Lo esencial de su amorosa entrega no es que Dulcinea exista, sino que él la ame: la crea, al amarla, y le asegura un sitio irremplazable en su corazón. El amor construye su objeto, pinta a la enamorada tal como la desea: nadie podrá comparársela en virtudes físicas ni morales: Dulcinea es principal: ‘no la llega Elena ni la alcanza Lucrecia’… ella da sentido a su vida de caballero andante. Su amor es de tal categoría y dignidad, que por Dulcinea mantendrá su honestidad sin mancha: así, en plena batalla nocturna con Maritornes, que al buscar al arriero que la espera, da con el dolorido caballero, este, al tocarla, y aunque su camisa ordinaria le parezca ‘de finísimo y delgado cendal’, las cuentas de vidrio que lleva en las muñecas, ‘preciosas perlas orientales’, los cabellos hirsutos, ‘hebras de lucido oro’ y su aliento trasnochado, ‘olor suave y aromático’, … la virtud de su amor le obliga a confesar su prometida fe a la sin par Dulcinea del Toboso, única señora de sus pensamientos ‘que si esto no hubiere de por medio, no fuera yo tan sandio caballero que dejara pasar en blanco la venturosa ocasión en que vuestra gran bondad me ha puesto’…

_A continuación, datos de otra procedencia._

(** * BlocksService: the block enrichment pipeline of substrate-api-sidecar

  A shallow embedding of [BlocksService] (fetchBlock, extractExtrinsics,
  sanitizeEvents, createCalcFee, fetchEvents, parseGenericCall,
  parseArrayGenericCalls) and the properties of its assembled blocks.

  Modelling conventions:
  - a JS value that may be [undefined] or [null] is an [option];
  - a thrown exception is the [Throw] outcome of the monad [M];
  - every call that leaves the process (node RPC, storage query, the
    wasm fee calculator) is a field of [ApiPromise] and is recorded in
    the trace carried by [M], in source order;
  - arrays are lists, read with [!!] and written with [<[ i := x ]>]. *)

From Stdlib Require Import ZArith NArith List String Lia Bool.
From stdpp Require Import base option list strings pretty.

Set Warnings "-register-all".

(** ** Codec values and calls *)

Module Codec.

(** [GenericCall]: its pallet ([section]), its method name and the struct
    of its named arguments ([genericCall.get('args')], a [Struct] whose
    [defKeys] are distinct and ordered). *)
Record GenericCall_ (C : Type) : Type := mkCall {
  section : string;
  method : string;
  args : option (list (string * C));
}.
Arguments mkCall {C} _ _ _.
Arguments section {C} _.
Arguments method {C} _.
Arguments args {C} _.

(** The argument values [parseGenericCall] tells apart:
    [Array.isArray(argument)], [argument instanceof GenericCall], and any
    other codec, of which only [toRawType()] and its bytes ([toHex()])
    are looked at. *)
Inductive Codec : Type :=
| CArray (elems : list Codec)
| CCall (c : GenericCall_ Codec)
| CValue (rawType : string) (u8a : list Byte.byte).

Definition GenericCall := GenericCall_ Codec.
Definition Struct := list (string * Codec).

(** [registry.createType('Call', hex)] as a function of the bytes: [None]
    when it throws. Nothing is asked of it: it may pad an input that is too
    short and decode calls of any number of arguments. *)
Definition Decoder := list Byte.byte -> option GenericCall.

(** The test that sends an argument to the registry:
    [paramName === 'call' && argument?.toRawType() === 'Bytes']. *)
Definition isOpaqueCall (paramName rawType : string) : bool :=
  String.eqb paramName "call" && String.eqb rawType "Bytes".

(** How much of a value the parser can walk through, when [rank] bounds the
    walk through the call that the bytes of an opaque call decode to. Bytes
    that are not sent to the registry count for nothing, whatever they would
    decode to. *)
Section Measure.
Variable rank : list Byte.byte -> nat.

Fixpoint codec_size (c : Codec) : nat :=
  match c with
  | CArray l => S (list_sum (map codec_size l))
  | CCall g =>
      S (S (match args g with
            | Some s =>
                list_sum
                  (map (fun kv =>
                          match snd kv with
                          | CValue rawType u8a =>
                              if isOpaqueCall (fst kv) rawType
                              then S (rank u8a) else 1
                          | _ => codec_size (snd kv)
                          end) s)
            | None => 0
            end))
  | CValue _ _ => 1
  end.

Definition arg_size (paramName : string) (argument : Codec) : nat :=
  match argument with
  | CValue rawType u8a =>
      if isOpaqueCall paramName rawType then S (rank u8a) else 1
  | _ => codec_size argument
  end.

Definition struct_size (s : Struct) : nat :=
  list_sum (map (fun kv => arg_size (fst kv) (snd kv)) s).

Definition call_size (g : GenericCall) : nat :=
  S (match args g with Some s => struct_size s | None => 0 end).

End Measure.

(** The type registry of a block. The recursion of [parseGenericCall] goes
    through [createType('Call', hex)], so it ends only if decoding the opaque
    calls found in decoded calls does not go on for ever. A registry comes
    with the evidence that it does not: a [rank] of byte strings that bounds
    the size of what they decode to, opaque calls inside counted by their own
    rank. Any decoder whose chains of opaque calls are finite has one; it
    says nothing of the length of the bytes or of the number of arguments. *)
Record Registry : Type := mkRegistry {
  createCall : Decoder;
  rank : list Byte.byte -> nat;
  createCall_ranked :
    forall b g, createCall b = Some g -> call_size rank g <= rank b;
}.

End Codec.
Export Codec.

(** ** Sanitized calls *)

Record IFrameMethod : Type := mkFrameMethod {
  fm_pallet : string;
  fm_method : string;
}.

(** A labelled argument of a sanitized call: a codec passed through
  verbatim, a nested sanitized call, or the array returned by
  [parseArrayGenericCalls]. *)
Inductive SanitizedArg : Type :=
| SCodec (c : Codec)
| SCall (c : ISanitizedCall)
| SArray (l : list (Codec + ISanitizedCall))
with ISanitizedCall : Type :=
| mkSanitizedCall (sc_method : IFrameMethod) (sc_args : list (string * SanitizedArg)).

Definition sc_method (c : ISanitizedCall) : IFrameMethod :=
  match c with mkSanitizedCall m _ => m end.
Definition sc_args (c : ISanitizedCall) : list (string * SanitizedArg) :=
  match c with mkSanitizedCall _ a => a end.

(** Property read on a JS object kept as an ordered list of entries. *)
Fixpoint obj_get {A : Type} (k : string) (o : list (string * A)) : option A :=
  match o with
  | [] => None
  | (k', v) :: o' => if String.eqb k k' then Some v else obj_get k o'
  end.

Module CallParser.
Section WithDecoder.

(** [registry.createType('Call', _)] of the registry at hand. *)
Variable createType_Call : Decoder.

(** One step of the recursive descent, with the recursive call [self]
    abstracted: the branches of the [for (const paramName of defKeys)]
    loop body of [parseGenericCall]. *)
Definition parseArgWith (self : GenericCall -> option ISanitizedCall)
    (paramName : string) (argument : Codec) : option SanitizedArg :=
  match argument with
  | CArray argsArray =>
      (* parseArrayGenericCalls *)
      SArray <$> mapM (fun a =>
                         match a with
                         | CCall g => inr <$> self g
                         | _ => Some (inl a)
                         end) argsArray
  | CCall g => SCall <$> self g
  | CValue rawType u8a =>
      if String.eqb paramName "call" && String.eqb rawType "Bytes" then
        match createType_Call u8a with
        | Some call => SCall <$> self call      (* try *)
        | None => Some (SCodec argument)         (* catch *)
        end
      else Some (SCodec argument)
  end.

Definition parseCallWith (self : GenericCall -> option ISanitizedCall)
    (genericCall : GenericCall) : option ISanitizedCall :=
  newArgs ← match args genericCall with
            | Some callArgs =>
                mapM (fun kv => pair (fst kv) <$> parseArgWith self (fst kv) (snd kv))
                     callArgs
            | None => Some []
            end;
  Some (mkSanitizedCall
          (mkFrameMethod (section genericCall) (method genericCall)) newArgs).

(** [parseGenericCall] with its recursion depth bounded by [fuel]:
    [None] only when the fuel runs out. *)
Fixpoint parse_fuel (fuel : nat) (genericCall : GenericCall)
    : option ISanitizedCall :=
  match fuel with
  | O => None
  | S n => parseCallWith (parse_fuel n) genericCall
  end.

End WithDecoder.

Section WithRegistry.

Variable registry : Registry.

(** [parseGenericCall(genericCall, registry)]. The fuel [call_size] always
    suffices (lemma [parse_fuel_enough]), so the default is never taken. *)
Definition parseGenericCall (genericCall : GenericCall) : ISanitizedCall :=
  default (mkSanitizedCall
             (mkFrameMethod (section genericCall) (method genericCall)) [])
          (parse_fuel (createCall registry)
             (call_size (rank registry) genericCall) genericCall).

Su destino es Dulcinea: en su vida solo ella prevalece, a ella han de dirigirse sus efluvios y su inquebrantable voluntad de creación y recreación de la mujer, objeto de ese amor. Amada inmortal, no es la rústica labradora que parece, sino la sin par creación de la imaginación quijotesca. Si nadie la vio jamás, don Quijote la lleva grabada en su corazón: ella es la ‘luz que alumbra el camino de la noche de la vida’. Sin ella, no cabe pensar en Don Quijote, aunque solo Dios sepa si hubo o no, Dulcinea en el mundo. ¿Nos atreveremos nosotros a negarla?